The End of the Latte Era?

Every day it becomes increasingly clear that the Great Recession marks the beginning of a a New World Economic Order.  And with the new comes an end of many parts of the old.  Some will not be missed.  (E.g. no-doc mortgages, investment banks, Circuit City.) Others will be missed by the nostalgically Latte crop Tim Boyd inclined.  (Newspapers that actually print on paper, the Big Three Automakers, movie theatres.)

And last week Free Money Finance brought sad news of another part of our culture that is disappearing.  Maybe The Latte Factor is Now Less of a  Factor?  Apparently, caffeine vendors from Starbuck to McDonald’s are now cutting prices, meaning that doing without your morning fix just isn’t the compelling savings it once was.

Not that it was really ever that compelling.  Indeed, I am saddened by the news because The Latte Factor® is such an excellent example of symbolic frugality that I will miss it.  Realizing that this may be my last chance to take it out for a spin, here goes.

The Latte Factor® was originated by David Bach, author of The Automatic Millionaire.  (He only uses the R in the circle thing the first time he mentions it. I will use it every time because I’m proud I got my editor to do it and because I think it’s funny.) The Automatic Millionaire is itself something of an outdated antique, published long ago when how to become rich, rather than how to avoid being poor, was the usual focus of personal finance books.

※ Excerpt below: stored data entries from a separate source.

(* ===== verification/TopologyProofs.v ===== *)
(** * Which topologies are accepted

    The tree of domains a topology describes, the exact condition under which
    [from_domains] accepts a list of domains, and what holds of every topology
    the constructors return: each CPU is assigned the deepest domain that
    contains it. *)

From stdpp Require Import fin finite vector.
From S2P Require Import Prelude CpuMask Topology.
Import CpuMask.CpuMask SchedDomain SchedTopology.

(** ** Loops *)

Lemma index_ok {A} (xs : list A) i x : xs !! i = Some x -> index xs (Z.of_nat i) = Done x.
Proof.
  intros Hi. pose proof (lookup_lt_Some _ _ _ Hi). unfold index.
  rewrite (proj2 (Z.leb_le _ _)), (proj2 (Z.ltb_lt _ _)) by lia. simpl. by rewrite Nat2Z.id, Hi.
Qed.

Lemma index_Done {A} (xs : list A) i x :
  index xs i = Done x -> exists n, i = Z.of_nat n /\ xs !! n = Some x.
Proof.
  unfold index. destruct (Z.leb_spec 0 i); [|done]. destruct (_ <? _); [|done]. simpl.
  intros H1. exists (Z.to_nat i). split; [lia|]. destruct (xs !! Z.to_nat i); [|done]. simpl in H1. congruence.
Qed.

In a nutshell, Bach’s point was that although you feel that you have no money that you could save, you spend $3.50 a day treating yourself to a latte at Starbucks. If only you did without this frivolity you could save this money and become rich.

Bach makes his case for The Latte Factor® using some very dubious math. Recounting his conversation with a young lady with a caffeine habit, he starts by deftly grossing up the $3.50 latte into $5 a day with the non-fat muffin included. Then he annualizes saying “That equals $150 a month or almost $2,000 a year.”  I am the kind of guy who intuitively knows that $5 a day is $1825 a year and guys like us do not think that that is almost $2,000. He continues “Figuring, say, a 10 percent annual return, which is what the stock market has averaged over the past fifty years, how much do you think you could save by the time you are sixty five?” Bach then triumphantly informs the twenty-three year old that those lattes were costing her nearly $1.2 million retirement dollars.

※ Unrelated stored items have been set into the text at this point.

Definition owner (st : status) : option nat :=
  match st with SClaimed i | SWritten i => Some i | SReady => None end.

(** An entry of another owner is not affected by a change at [j]. *)
Lemma entry_other (l : list (T * status)) j v st st' n e :
  l !! j = Some (v, st) -> l !! n = Some e -> owner e.2 <> owner st ->
  <[j := (v, st')]> l !! n = Some e.
Proof.
  intros Hj Hn Ho. destruct (decide (n = j)) as [->|]; [simplify_eq; done|].
  by rewrite list_lookup_insert_ne.
Qed.

(** The owner of an accepted value advances it: its slot, its status and its
    own state change, and nothing else does. *)
Lemma advance_inv s b l i t v st st' sl' p' evs :
  ring_inv s b l -> b <= t -> l !! Z.to_nat (t - b) = Some (v, st) -> owner st = Some i ->
  let l' := <[Z.to_nat (t - b) := (v, st')]> l in
  slot_ok (cons s) b l' t sl' -> producer_ok b l' i p' -> claims evs = 0 ->
  queue_run capacity (trace s ++ evs) (mk_queue b (flags l')) ->
  ring_inv (set_producer (set_slot s (idx t) sl') i p' evs) b l'.
Proof.
  intros Hi Hb Hl Ho l' Hsl Hp Hev Hq. destruct Hi as [Hlen Hroom Henq Hdeq Hcl Hslots Hprod Hcons _].
  pose proof (lookup_lt_Some _ _ _ Hl) as Hlt.
  assert (length l' = length l) as Hll by (unfold l'; by rewrite length_insert).
  assert (forall n e, l !! n = Some e -> owner e.2 <> Some i -> l' !! n = Some e) as Hkeep.
  { intros n e Hn Hne. eapply entry_other; [done..|]. by rewrite Ho. }
  split; simpl; rewrite ?length_insert, ?Hll; try done.
  - rewrite claims_app, Hev. lia.
  - eapply slots_insert; [exact Hslots|lia|done|].
    intros q sl Hq' Hne Hok. unfold slot_ok, l' in *.
    rewrite list_lookup_insert_ne; [done|lia].
  - eapply producers_insert; [exact Hprod|done|].
    intros j q Hne. unfold producer_ok. rewrite Hll. destruct q; try done.
    + intros (? & ? & Hn). split_and!; [done..|]. apply Hkeep; [done|]. simpl. congruence.
    + intros (? & ? & v' & Hn). split_and!; [done..|]. exists v'. apply Hkeep; [done|].
      simpl. congruence.
  - unfold consumer_ok in *. destruct (cons s); try done.
    + destruct Hcons as (? & v' & Hn). split; [done|]. exists v'. by apply Hkeep.
    + destruct Hcons as (? & v' & Hn). split; [done|]. exists v'. by apply Hkeep.
    + destruct Hcons as (? & Hn). split; [done|]. by apply Hkeep.
Qed.

Lemma flags_insert l j v st :
  flags (<[j := (v, st)]> l) = <[j := (v, ready st)]> (flags l).
Proof. unfold flags. by rewrite list_fmap_insert. Qed.

Lemma flags_lookup l j v st : l !! j = Some (v, st) -> flags l !! j = Some (v, ready st).
Proof. intros H. unfold flags. by rewrite list_lookup_fmap, H. Qed.

Lemma push_write_inv s b l i v pos t sl :
  ring_inv s b l -> producers s !! i = Some (PClaimed v pos t) ->
  slots s !! index capacity pos = Some sl ->
  ring_inv (set_producer (set_slot s (index capacity pos) (mk_slot (sequence sl) (Some v)))
              i (PWritten pos t) []) b (<[Z.to_nat (t - b) := (v, SWritten i)]> l).
Proof.
  intros Hi Hp Hs. destruct (ri_producers _ _ _ Hi _ _ Hp) as (-> & Hb & Hl).
  pose proof (lookup_lt_Some _ _ _ Hl) as Hlt. pose proof (ri_room _ _ _ Hi) as Hr.
  pose proof (slot_in_window s b l t sl Hi ltac:(lia) Hs) as Hok. unfold slot_ok in Hok.
  rewrite Hl in Hok. rewrite index_wrap.
  eapply advance_inv; [done|done|exact Hl|done|..].
  - unfold slot_ok. rewrite list_lookup_insert_eq by done. by subst sl.
  - simpl. split_and!; [done..|]. exists v. by apply list_lookup_insert_eq.
  - done.
  - rewrite app_nil_r, flags_insert, list_insert_id; [apply Hi|]. by apply flags_lookup in Hl.
Qed.

Lemma push_publish_inv s b l i pos t sl :
  ring_inv s b l -> producers s !! i = Some (PWritten pos t) ->
  slots s !! index capacity pos = Some sl ->
  exists l', ring_inv (set_producer
    (set_slot s (index capacity pos) (mk_slot (wrapping_add pos 1) (value sl))) i PIdle
    [EvComplete t]) b l'.
Proof.
  intros Hi Hp Hs. destruct (ri_producers _ _ _ Hi _ _ Hp) as (-> & Hb & v & Hl).
  pose proof (lookup_lt_Some _ _ _ Hl) as Hlt. pose proof (ri_room _ _ _ Hi) as Hr.
  pose proof (slot_in_window s b l t sl Hi ltac:(lia) Hs) as Hok. unfold slot_ok in Hok.
  rewrite Hl in Hok. rewrite index_wrap. exists (<[Z.to_nat (t - b) := (v, SReady)]> l).
  eapply advance_inv; [done|done|exact Hl|done|..].
  - unfold slot_ok. rewrite list_lookup_insert_eq by done. subst sl. simpl. rewrite wrap_add.
    destruct (moved (cons s)) eqn:Hm; simpl; [|done].
    destruct (Z.eqb_spec t b) as [->|]; [|done]. rewrite Z.sub_diag in Hl.
    pose proof (ri_consumer _ _ _ Hi) as Hc. destruct (cons s); try done.
    destruct Hc as [_ Hc]. change (Z.to_nat 0) with 0%nat in Hl. congruence.
  - done.
  - done.
  - eapply run_snoc; [apply Hi|]. rewrite flags_insert. constructor; [done|].
    by apply flags_lookup in Hl.
Qed.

Bach is right that the US stock market has averaged about 10% over the past 50 years. But inflation was also relatively high during the second half of the Twentieth Century, so the real, inflation adjusted, return was meaningfully lower. Even if we assume that the experiences of the previous decades will be repeated over the next ones, that $1.2 million Bach promises the latte drinker will not be worth what she expects when she retires. In fact, assuming an inflation rate of 4%, it will take $5.19 to buy in 42 years what $1.00 buys today. So $1.2 million when she is 65 is the equivalent of only about $231,000 in today’s money.

And then there is the recurring wet blanket known as taxes. Lop off a fourth as a rough estimate, assuming the use of a tax advantaged retirement account [is not used]. So that gets me to an inflation-adjusted, after-tax, latte-based retirement nest egg of around $173,000.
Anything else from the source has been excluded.